GOAL OF THE EXERCISE: Give again the lines of the data from its first line through the line with "(** * Byte slices: the". Change nothing.

Stored data entries:
-=-=-

(* ===== verification/_CoqProject ===== *)
-Q . S2P
Prelude.v
GoStrings.v
GoTime.v
GoVal.v
GoCodec.v
GoBytes.v
GoIO.v
Event.v
Rows.v
Merge.v
BinlogOrder.v
PkCanon.v
Spill.v
Fold.v
FullTable.v
Arithmetic.v
Reconstruct.v
SysVersion.v
SqlText.v
Recovery.v
Undo.v
SysFold.v
Planner.v
PositionFloor.v
StmtClock.v
TxnBatch.v
StreamRun.v
Capture.v
CaptureGtid.v
KeyIdx.v
KeyFind.v
KeyBuild.v
GoText.v
PkRange.v
TopN.v
QueryWhere.v
QueryFetch.v
NewestWalk.v
LatestPK.v
MergeLatest.v
LatestKept.v
FetchMerged.v
MergedRead.v
StreamRead.v
FetchFull.v
Cascade.v
CascadeScan.v
CascadeRef.v
CascadeClosure.v
CascadeGraph.v
CascadeRecover.v
CascadeCases.v
PartitionHour.v
RotateWorld.v
Rotate.v
RotateKeeps.v
RotateAdds.v
RotateLoop.v
RotateDrops.v
RotateCases.v
DdlText.v
DdlNames.v
MapRow.v
Skips.v
RowEvents.v
Stream.v
StreamLog.v
StreamRows.v
StreamTxn.v
LogRead.v
StreamOnce.v
StreamCases.v
BinlogFile.v
FileWhole.v
(* ===== verification/GoBytes.v ===== *)
(** * Byte slices: the operations of Go's [bytes], [encoding/binary],
    [hash/crc32] and [sort.Search] that the modelled code calls, and the
    conversions between its 64-bit integer types

    A [[]byte] is a list of bytes. [uint64] is [N], [int64] is [Z] within its
    range; arithmetic that may leave the range goes through [wrap64]. *)
From S2P Require Import Prelude GoStrings.

Abbreviation Bytes := (list ascii).

(** ** Integers *)

Definition two64 : Z := 2 ^ 64.

(** The [int64] a result modulo 2^64 is. *)
Definition wrap64 (z : Z) : Z := ((z + 2 ^ 63) mod two64 - 2 ^ 63)%Z.

(** [uint64(z)] of an [int64], [int64(n)] of a [uint64]. *)
Definition u64_of (z : Z) : N := Z.to_N (z mod two64).
Definition i64_of (n : N) : Z := wrap64 (Z.of_N n).

Definition is_i64 (z : Z) : Prop := (- 2 ^ 63 ≤ z < 2 ^ 63)%Z.
Definition is_u64 (n : N) : Prop := (n < 2 ^ 64)%N.

(** ** Comparing *)

(** [bytes.Compare]. *)
Fixpoint bytes_compare (a b : Bytes) : comparison :=
  match a, b with
  | [], [] => Eq
  | [], _ :: _ => Lt
  | _ :: _, [] => Gt
  | x :: a', y :: b' => N.compare (byte_val x) (byte_val y) ⊕ bytes_compare a' b'
  end.

(** ** Big-endian integers *)

(** [binary.BigEndian.PutUint16/32/64]: the [w] low bytes of [n], the most
    significant first. *)
Fixpoint be_put (w : nat) (n : N) : Bytes :=
  match w with
  | 0 => []
  | S w' => be_put w' (n / 256)%N ++ [ascii_of_N (n mod 256)]
  end.

#[global] Arguments be_put : simpl never.

Lemma be_put_S w n : be_put (S w) n = be_put w (n / 256)%N ++ [ascii_of_N (n mod 256)].
Proof. done. Qed.

Definition be_get (b : Bytes) : N := fold_left (λ acc c, acc * 256 + byte_val c)%N b 0%N.

(** [binary.LittleEndian.Uint32]. *)
Definition le_get (b : Bytes) : N := be_get (reverse b).

(** ** CRC-32C, as [crc32.Update] with the Castagnoli table *)

Definition crc_poly : N := 0x82f63b78.

Definition crc_bit (c : N) : N :=
  if N.testbit c 0 then N.lxor (N.shiftr c 1) crc_poly else N.shiftr c 1.

(** The table's entry of a byte, one shift a bit. *)
Definition crc_entry (c : N) : N := Nat.iter 8 crc_bit c.

Definition crc_byte (crc : N) (v : ascii) : N :=
  N.lxor (crc_entry (N.lxor (N.land crc 255) (byte_val v))) (N.shiftr crc 8).

Definition crc_not (c : N) : N := N.lxor c 0xffffffff.

Definition crc_update (crc : N) (p : Bytes) : N := crc_not (fold_left crc_byte p (crc_not crc)).

Definition crc_checksum (p : Bytes) : N := crc_update 0 p.

(** ** [sort.Search] *)

(** The loop of [sort.Search], which halves [j - i] in every step; [fuel] is
    the distance it starts from. *)
Fixpoint search_loop (fuel : nat) (i j : nat) (f : nat → bool) : nat :=
  match fuel with
  | 0 => i
  | S fuel' =>
      if i <? j then
        let h := (i + j) `div` 2 in
        if f h then search_loop fuel' i h f else search_loop fuel' (S h) j f
      else i
  end.

Definition Search (n : nat) (f : nat → bool) : nat := search_loop n 0 n f.

(** ** Slices of a file *)

(** [b[from:from+n]]. *)
Definition slice (from n : nat) (b : Bytes) : Bytes := take n (drop from b).

(** [ReadAt] of [n] bytes at [off]: all of them, or an error. *)
Definition ReadAt (file : Bytes) (off : Z) (n : nat) : option Bytes :=
  if ((0 <=? off) && (off + Z.of_nat n <=? Z.of_nat (length file)))%Z
  then Some (slice (Z.to_nat off) n file) else None.

Example crc_samples :
  crc_checksum (String.list_ascii_of_string "123456789") = 0xe3069283%N ∧
  be_put 4 0x01020304 = ascii_of_N <$> [1; 2; 3; 4]%N ∧
  wrap64 (2 ^ 63) = (- 2 ^ 63)%Z ∧ u64_of (-1) = (2 ^ 64 - 1)%N ∧ i64_of (2 ^ 64 - 1) = (-1)%Z.
Proof. repeat split; vm_compute; reflexivity. Qed.

(** ** Laws *)

Lemma byte_val_inj c d : byte_val c = byte_val d → c = d.
Proof. unfold byte_val. intros H. rewrite <- (ascii_N_embedding c), <- (ascii_N_embedding d). by rewrite H. Qed.

#[export] Instance bytes_compare_total : CmpTotal bytes_compare.
Proof.
  split; [split|].
  - intros x. induction x as [|c x IH]; intros [|d y]; [done..|]. simpl.
    rewrite IH, (cmp_antisym N.compare (byte_val c)). by destruct (N.compare (byte_val d) (byte_val c)).
  - intros x. induction x as [|c x IH]; intros [|d y] [|e z]; try done. simpl.
    destruct (N.compare_spec (byte_val c) (byte_val d)) as [H|H|H],
      (N.compare_spec (byte_val d) (byte_val e)) as [H'|H'|H']; simpl; try done; intros H1 H2.
    + rewrite H, H', N.compare_refl. simpl. eauto.
    + rewrite H, (proj2 (N.compare_lt_iff _ _)) by done. done.
    + rewrite <- H', (proj2 (N.compare_lt_iff _ _)) by done. done.
    + rewrite (proj2 (N.compare_lt_iff _ _)) by lia. done.
  - intros x. induction x as [|c x IH]; intros [|d y]; [done..|]. simpl.
    destruct (N.compare_spec (byte_val c) (byte_val d)) as [H|H|H]; simpl; [|done..].
    intros H2. f_equal; [by apply byte_val_inj|auto].
Qed.

Lemma bytes_compare_app a b c d : length a = length b →
  bytes_compare (a ++ c) (b ++ d) = bytes_compare a b ⊕ bytes_compare c d.
Proof.
  revert b. induction a as [|x a IH]; intros [|y b]; [done..|]. simpl. intros [= H].
  rewrite IH by done. by destruct (N.compare _ _).
Qed.

Lemma be_put_length w n : length (be_put w n) = w.
Proof. revert n. induction w as [|w IH]; intros n; [done|]. rewrite be_put_S. rewrite length_app, IH. simpl. lia. Qed.

#[export] Hint Rewrite be_put_length : trailrw.

Lemma byte_val_ascii n : (n < 256)%N → byte_val (ascii_of_N n) = n.
Proof. apply N_ascii_embedding. Qed.

Lemma be_get_app a c : be_get (a ++ [c]) = (be_get a * 256 + byte_val c)%N.
Proof. unfold be_get. by rewrite fold_left_app. Qed.

Lemma be_get_put w n : (n < 256 ^ N.of_nat w)%N → be_get (be_put w n) = n.
Proof.
  revert n. induction w as [|w IH]; intros n Hn.
  - simpl in Hn. unfold be_get. simpl. lia.
  - rewrite be_put_S. rewrite be_get_app, byte_val_ascii by (apply N.mod_lt; lia).
    rewrite IH; [pose proof (N.div_mod n 256); lia|].
    rewrite Nat2N.inj_succ, N.pow_succ_r' in Hn. apply N.Div0.div_lt_upper_bound; lia.
Qed.

Lemma be_get_bound b : (be_get b < 256 ^ N.of_nat (length b))%N.
Proof.
  induction b as [|c b IH] using rev_ind; [done|]. rewrite be_get_app, length_app. simpl.
  rewrite Nat.add_1_r, Nat2N.inj_succ, N.pow_succ_r'. pose proof (N_ascii_bounded c). unfold byte_val. lia.
Qed.

Lemma be_put_get b : be_put (length b) (be_get b) = b.
Proof.
  induction b as [|c b IH] using rev_ind; [done|]. rewrite be_get_app, length_app. simpl.
  rewrite Nat.add_1_r. rewrite be_put_S. pose proof (N_ascii_bounded c).
  rewrite N.div_add_l, N.div_small, N.add_0_r, IH by (unfold byte_val; lia).
  rewrite N.add_comm, N.Div0.mod_add, N.mod_small by (unfold byte_val; lia).
  f_equal. f_equal. apply ascii_N_embedding.
Qed.

(** Byte order is numeric order. *)
Lemma be_put_compare w n m : (n < 256 ^ N.of_nat w)%N → (m < 256 ^ N.of_nat w)%N →
  bytes_compare (be_put w n) (be_put w m) = N.compare n m.
Proof.
  revert n m. induction w as [|w IH]; intros n m Hn Hm.
  { simpl in *. replace n with 0%N by lia. by replace m with 0%N by lia. }
  rewrite Nat2N.inj_succ, N.pow_succ_r' in Hn, Hm. rewrite !be_put_S.
  rewrite bytes_compare_app, IH by
    (rewrite ?be_put_length; try apply N.Div0.div_lt_upper_bound; lia).
  simpl. rewrite !byte_val_ascii by (apply N.mod_lt; lia).
  assert (Hdm : ∀ k, k = (256 * (k / 256) + k mod 256)%N ∧ (k mod 256 < 256)%N)
    by (intros k; split; [apply N.div_mod|apply N.mod_lt]; lia).
  pose proof (Hdm n) as [Hn' Bn]. pose proof (Hdm m) as [Hm' Bm].
  revert Hn' Hm' Bn Bm. generalize (n / 256)%N (m / 256)%N (n mod 256)%N (m mod 256)%N.
  intros qn qm rn rm Hn' Hm' Bn Bm. subst n m. clear -Bn Bm.
  destruct (N.compare_spec qn qm) as [->|H|H]; simpl.
  - destruct (N.compare_spec rn rm) as [->|H|H]; simpl; symmetry.
    + apply N.compare_refl.
    + apply N.compare_lt_iff. lia.
    + apply N.compare_gt_iff. lia.
  - symmetry. apply N.compare_lt_iff. lia.
  - symmetry. apply N.compare_gt_iff. lia.
Qed.

Lemma wrap64_small z : is_i64 z → wrap64 z = z.
Proof. unfold is_i64, wrap64, two64. intros. rewrite Z.mod_small; lia. Qed.

Lemma wrap64_range z : is_i64 (wrap64 z).
Proof. unfold is_i64, wrap64, two64. pose proof (Z.mod_pos_bound (z + 2 ^ 63) (2 ^ 64)). lia. Qed.

Lemma u64_of_range z : is_u64 (u64_of z).
Proof. unfold is_u64, u64_of, two64. pose proof (Z.mod_pos_bound z (2 ^ 64)). lia. Qed.

Lemma i64_of_u64 z : is_i64 z → i64_of (u64_of z) = z.
Proof.
  intros Hz. unfold i64_of, u64_of. rewrite Z2N.id by (apply Z.mod_pos_bound; done).
  unfold wrap64. rewrite Z.add_mod_idemp_l by done. by apply wrap64_small.
Qed.

Lemma u64_of_pos z : (0 ≤ z < two64)%Z → u64_of z = Z.to_N z.
Proof. intros. unfold u64_of. by rewrite Z.mod_small. Qed.

Lemma crc_update_app a b : crc_update (crc_checksum a) b = crc_checksum (a ++ b).
Proof.
  unfold crc_checksum, crc_update. rewrite fold_left_app. do 2 f_equal.
  unfold crc_not. by rewrite N.lxor_assoc, N.lxor_nilpotent, N.lxor_0_r.
Qed.

Lemma midpoint i j : i < j → i ≤ (i + j) `div` 2 < j.
Proof. intros. split; [apply Nat.div_le_lower_bound|apply Nat.Div0.div_lt_upper_bound]; lia. Qed.

Lemma search_loop_spec fuel i j n f :
  i ≤ j ≤ n → j - i ≤ fuel →
  (∀ a, a < i → f a = false) → (∀ a, j ≤ a < n → f a = true) →
  (∀ a b, a ≤ b < n → f a = true → f b = true) →
  let r := search_loop fuel i j f in
  r ≤ n ∧ (∀ a, a < r → f a = false) ∧ (∀ a, r ≤ a < n → f a = true).
Proof.
  revert i j. induction fuel as [|fuel IH]; intros i j Hij Hf Hlo Hhi Hm; cbn [search_loop].
  { assert (i = j) as -> by lia. naive_solver lia. }
  destruct (Nat.ltb_spec i j) as [Hlt|Hge].
  2:{ assert (i = j) as -> by lia. naive_solver lia. }
  pose proof (midpoint i j Hlt) as Hh.
  destruct (f ((i + j) `div` 2)) eqn:Hfh.
  - apply IH; [lia..|done| |done]. intros a Ha. destruct (decide (j ≤ a)); [apply Hhi; lia|].
    apply (Hm ((i + j) `div` 2)); [lia|done].
  - apply IH; [lia..| |done|done]. intros a Ha. destruct (f a) eqn:Hfa; [|done].
    rewrite <- Hfh. symmetry. apply (Hm a); [lia|done].
Qed.

(** On a monotone test, [Search] is the first index that passes it. *)
Lemma Search_spec n f :
  (∀ a b, a ≤ b < n → f a = true → f b = true) →
  Search n f ≤ n ∧ (∀ a, a < Search n f → f a = false) ∧ (∀ a, Search n f ≤ a < n → f a = true).
Proof. intros Hm. apply search_loop_spec; [lia..|done]. Qed.

(** [Search] never leaves its range, whatever the test. *)
Lemma search_loop_range fuel i j f : i ≤ j → i ≤ search_loop fuel i j f ≤ j.
Proof.
  revert i j. induction fuel as [|fuel IH]; intros i j Hij; cbn [search_loop]; [lia|].
  destruct (Nat.ltb_spec i j) as [Hlt|]; [|lia].
  pose proof (midpoint i j Hlt) as Hh.
  destruct (f _); [pose proof (IH i ((i + j) `div` 2))|pose proof (IH (S ((i + j) `div` 2)) j)]; lia.
Qed.

Lemma Search_range n f : Search n f ≤ n.
Proof. unfold Search. pose proof (search_loop_range n 0 n f). lia. Qed.

Lemma slice_app a b c n m : length a = n → length b = m → slice n m (a ++ b ++ c) = b.
Proof. intros <- <-. unfold slice. by rewrite drop_app_length, take_app_length. Qed.

Lemma ReadAt_app a b c off n : length a = Z.to_nat off → (0 ≤ off)%Z → length b = n →
  ReadAt (a ++ b ++ c) off n = Some b.
Proof.
  intros Ha H0 Hb. unfold ReadAt. rewrite !length_app.
  rewrite (proj2 (Z.leb_le _ _)), (proj2 (Z.leb_le _ _)) by lia. simpl.
  f_equal. by apply slice_app.
Qed.

Lemma ReadAt_end a b off n : length a = Z.to_nat off → (0 ≤ off)%Z → length b = n →
  ReadAt (a ++ b) off n = Some b.
Proof. intros. rewrite <- (app_nil_r b) at 1. by apply ReadAt_app. Qed.

Lemma ReadAt_length file off n b : ReadAt file off n = Some b → length b = n.
Proof.
  unfold ReadAt, slice. destruct (Z.leb_spec 0 off); [|done].
  destruct (Z.leb_spec (off + Z.of_nat n) (Z.of_nat (length file))); [|done]. intros [= <-].
  rewrite length_take, length_drop. lia.
Qed.

Lemma lxor_bound k a b : (a < 2 ^ k)%N → (b < 2 ^ k)%N → (N.lxor a b < 2 ^ k)%N.
Proof.
  intros Ha Hb. destruct (decide (N.lxor a b = 0)%N) as [->|Hn]; [lia|].
  apply N.log2_lt_pow2; [lia|]. pose proof (N.log2_lxor a b) as Hl.
  assert (0 < k)%N. { destruct k; [|lia]. simpl in *. exfalso. apply Hn. by replace a with 0%N by lia; replace b with 0%N by lia. }
  assert (∀ x, (x < 2 ^ k)%N → (N.log2 x < k)%N) as Hx.
  { intros x Hx. destruct (decide (x = 0)%N) as [->|]; [done|]. apply N.log2_lt_pow2; lia. }
  pose proof (Hx a Ha). pose proof (Hx b Hb). lia.
Qed.

Lemma shiftr_bound k a n : (a < 2 ^ k)%N → (N.shiftr a n < 2 ^ k)%N.
Proof.
  intros Ha. rewrite N.shiftr_div_pow2. eapply N.le_lt_trans; [|exact Ha].
  apply N.Div0.div_le_upper_bound. assert (2 ^ n ≠ 0)%N by (by apply N.pow_nonzero). nia.
Qed.

Lemma crc_checksum_bound p : (crc_checksum p < 2 ^ 32)%N.
Proof.
  unfold crc_checksum, crc_update, crc_not. apply lxor_bound; [|done].
  assert (Hbit : ∀ c, (c < 2 ^ 32)%N → (crc_bit c < 2 ^ 32)%N).
  { intros c Hc. unfold crc_bit. destruct (N.testbit c 0); [apply lxor_bound; [|done]|]; by apply shiftr_bound. }
  assert (Hent : ∀ c, (c < 2 ^ 32)%N → (crc_entry c < 2 ^ 32)%N) by (intros c Hc; unfold crc_entry; simpl; auto 10).
  generalize (N.lxor 0 0xffffffff) (eq_refl : (N.lxor 0 0xffffffff <? 2 ^ 32)%N = true). intros c Hc%N.ltb_lt.
  revert c Hc. induction p as [|v p IH]; intros c Hc; [done|]. simpl. apply IH.
  apply lxor_bound; [|by apply shiftr_bound]. apply Hent, lxor_bound.
  - change 255%N with (N.ones 8). rewrite N.land_ones. eapply N.lt_trans; [apply N.mod_lt|]; done.
  - pose proof (N_ascii_bounded v). unfold byte_val. lia.
Qed.
(** [CanonicalPKValues] rewrites a key stored with raw bytes into the
    spelling [BuildPKValues] gives the same bytes today, leaves a canonical
    key alone (it is idempotent) and always returns valid UTF-8; its fast
    path is exact, since the whole text is valid exactly when every raw
    component is. *)
Theorem canonical_pk_values cols row parts :
  parts ≠ [] → ((λ col, row_get row (Name col)) <$> cols) = VBytes <$> parts →
  CanonicalPKValues (pk_text parts) = BuildPKValues cols row ∧
  CanonicalPKValues (CanonicalPKValues (pk_text parts)) = CanonicalPKValues (pk_text parts) ∧
  utf8_valid (CanonicalPKValues (pk_text parts)) = true ∧
  utf8_valid (pk_text parts) = forallb utf8_valid parts.
Proof.
  intros Hne Hrow. rewrite CanonicalPKValues_text by done.
  assert (utf8_valid (pk_text (canon_component <$> parts)) = true) as Hv.
  { rewrite pk_text_valid. apply Is_true_true, forallb_True, Forall_fmap, Forall_true.
    intros p. simpl. by rewrite canon_component_valid. }
  split_and!; [|unfold CanonicalPKValues; by rewrite Hv|done|apply pk_text_valid].
  rewrite BuildPKValues_text. f_equal.
  change ((λ col, formatPKValue (row_get row (Name col))) <$> cols)
    with (formatPKValue ∘ (λ col, row_get row (Name col)) <$> cols).
  rewrite list_fmap_compose, Hrow.
  rewrite <-list_fmap_compose. apply list_fmap_ext. intros i p _. simpl.
  unfold canon_component. by destruct (utf8_valid p).
Qed.

Lemma canonical_pk_values_witness :
  let raw := String (ascii_of_N 233) (String (ascii_of_N 1) "") in
  let row : Row := <["a" := VBytes raw]> (<["b" := VBytes "x"]> ∅) in
  CanonicalPKValues (raw +:+ "|x") = "0xE901|x" ∧
  CanonicalPKValues (raw +:+ "|x") = BuildPKValues [key_column "a"; key_column "b"] row.
Proof.
  intros raw row. split; [vm_compute; reflexivity|].
  apply (canonical_pk_values [key_column "a"; key_column "b"] row [raw; "x"]);
    [done|vm_compute; reflexivity].
Defined.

-=-=-

OUTPUT FOR THIS TASK:
(* ===== verification/_CoqProject ===== *)
-Q . S2P
Prelude.v
GoStrings.v
GoTime.v
GoVal.v
GoCodec.v
GoBytes.v
GoIO.v
Event.v
Rows.v
Merge.v
BinlogOrder.v
PkCanon.v
Spill.v
Fold.v
FullTable.v
Arithmetic.v
Reconstruct.v
SysVersion.v
SqlText.v
Recovery.v
Undo.v
SysFold.v
Planner.v
PositionFloor.v
StmtClock.v
TxnBatch.v
StreamRun.v
Capture.v
CaptureGtid.v
KeyIdx.v
KeyFind.v
KeyBuild.v
GoText.v
PkRange.v
TopN.v
QueryWhere.v
QueryFetch.v
NewestWalk.v
LatestPK.v
MergeLatest.v
LatestKept.v
FetchMerged.v
MergedRead.v
StreamRead.v
FetchFull.v
Cascade.v
CascadeScan.v
CascadeRef.v
CascadeClosure.v
CascadeGraph.v
CascadeRecover.v
CascadeCases.v
PartitionHour.v
RotateWorld.v
Rotate.v
RotateKeeps.v
RotateAdds.v
RotateLoop.v
RotateDrops.v
RotateCases.v
DdlText.v
DdlNames.v
MapRow.v
Skips.v
RowEvents.v
Stream.v
StreamLog.v
StreamRows.v
StreamTxn.v
LogRead.v
StreamOnce.v
StreamCases.v
BinlogFile.v
FileWhole.v
(* ===== verification/GoBytes.v ===== *)
(** * Byte slices: the operations of Go's [bytes], [encoding/binary],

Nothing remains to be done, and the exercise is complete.